__Assigned task__:
Under this line are the records; write out word for word the part that begins at the line containing "Context (connect : list" and ends at the line containing "Definition name_is (n", and no more.

(Beginning of Recorded data)

(* ===== verification/Lifecycle.v ===== *)
(** * An enclave from its launch to its release, between the host, the tools and the module

    The tools of [Tools] take processors and memory from the host ([Petlib]) and
    offer them to the enclave over the control channel; the module ([Device],
    [Ctrl], [Resources]) records what it was offered before the enclave has
    answered; the tool of [Teardown] reads the records and gives everything back.
    Here each one's answers are the others: the requests of the tools are
    the control calls of the module, and what the module records is printed in the
    files that the last tool reads. *)
From stdpp Require Import gmap fin_sets.
From S2P Require Import Prelude Text Resources Pci Pgtables Trampoline Boot FileIo BootParams Cons Ctrl Enclave.
From S2P Require Import Device Proc Teardown Petlib Tools.
From stdpp Require Import list.
#[local] Open Scope Z_scope.
#[local] Open Scope list_scope.

(** ** The requests of the tools as control calls *)

(** The argument of the ioctl and the memory it points to. *)
Definition user_arg (a : request_arg) : Z * list byte :=
  match a with Num n => (n, []) | Range b p => (0, Prelude.le 8 b ++ Prelude.le 8 p) | Bytes b => (0, b) end.

Section module.
Context {S : Type} `{TrampolineOps S}.
Context (v : Ctrl.env).

Definition request (cmd : Z) (a : request_arg) (e : enclave S) : option (Z * enclave S) :=
  ctrl_ioctl v cmd (user_arg a).1 (user_arg a).2 e.

(** The enclave after the tools' requests [tr]; the connections are references,
    which have no effect on what it holds. *)
Fixpoint replay (tr : list tool_event) (e : enclave S) : option (enclave S) :=
  match tr with
  | [] => Some e
  | Cmd cmd a :: tr => '(_, e) ← request cmd a e; replay tr e
  | _ :: tr => replay tr e
  end.

(** What the module answers to a request behind [tr]. *)
Definition answer (e : enclave S) (tr : list tool_event) (cmd : Z) (a : request_arg) : Z :=
  match e ← replay tr e; request cmd a e with Some (ret, _) => ret | None => -1 end.
End module.

(** ** The administrator *)

Inductive admin :=
  | AddCpus (num_cpus numa_zone : Z) | AddCpu (cpu_id : Z) | RemoveCpu (cpu_id : Z)
  | AddMem (num_blocks numa_zone : Z) | AddMemNode (numa_zone : Z) | AddMemBlock (block_id : Z).

Section admin.
Context {H : Type} `{Petlib H}.
Context (connect : list tool_event → Z) (ioctl : list tool_event → Z → request_arg → Z) (pisces_id : Z).
(** [for (; step(c) && go(step(c)); c = step(c));] *)
Fixpoint advance (n : nat) (m : gmap addr ezxml) (step : ezxml → option addr)
    (go : addr → ezxml → bool) (c : addr) : option addr :=
  match n with
  | O => None
  | S n =>
      x ← m !! c;
      match step x with
      | None => Some c
      | Some d => y ← m !! d; if go d y then advance n m step go d else Some c
      end
  end.

(** [strcmp(x->name, n) == 0]. *)
Definition name_is (n : str) (x : ezxml) : option bool := m ← name x; Some (bool_decide (m = n)).

Definition ezxml_child (s : store) (xml : option addr) (n : str) : option (option addr) :=
  first ← match xml with Some p => child <$> nodes s !! p | None => Some None end;
  snd <$> seek (fuel_of s) (nodes s) sibling (name_is n) None first.

Definition ezxml_next (s : store) (xml : option addr) : option (option addr) :=
  match xml with Some p => next <$> nodes s !! p | None => Some None end.

Definition ezxml_txt (s : store) (xml : option addr) : option str :=
  match xml with Some p => txt <$> nodes s !! p | None => Some [] end.

Definition ezxml_name (s : store) (xml : option addr) : option (option str) :=
  match xml with Some p => name <$> nodes s !! p | None => Some None end.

(End of Recorded data)

__Written solution__:
Context (connect : list tool_event → Z) (ioctl : list tool_event → Z → request_arg → Z) (pisces_id : Z).
(** [for (; step(c) && go(step(c)); c = step(c));] *)
Fixpoint advance (n : nat) (m : gmap addr ezxml) (step : ezxml → option addr)
    (go : addr → ezxml → bool) (c : addr) : option addr :=
  match n with
  | O => None
  | S n =>
      x ← m !! c;
      match step x with
      | None => Some c
      | Some d => y ← m !! d; if go d y then advance n m step go d else Some c
      end
  end.

(** [strcmp(x->name, n) == 0]. *)
Definition name_is (n : str) (x : ezxml) : option bool := m ← name x; Some (bool_decide (m = n)).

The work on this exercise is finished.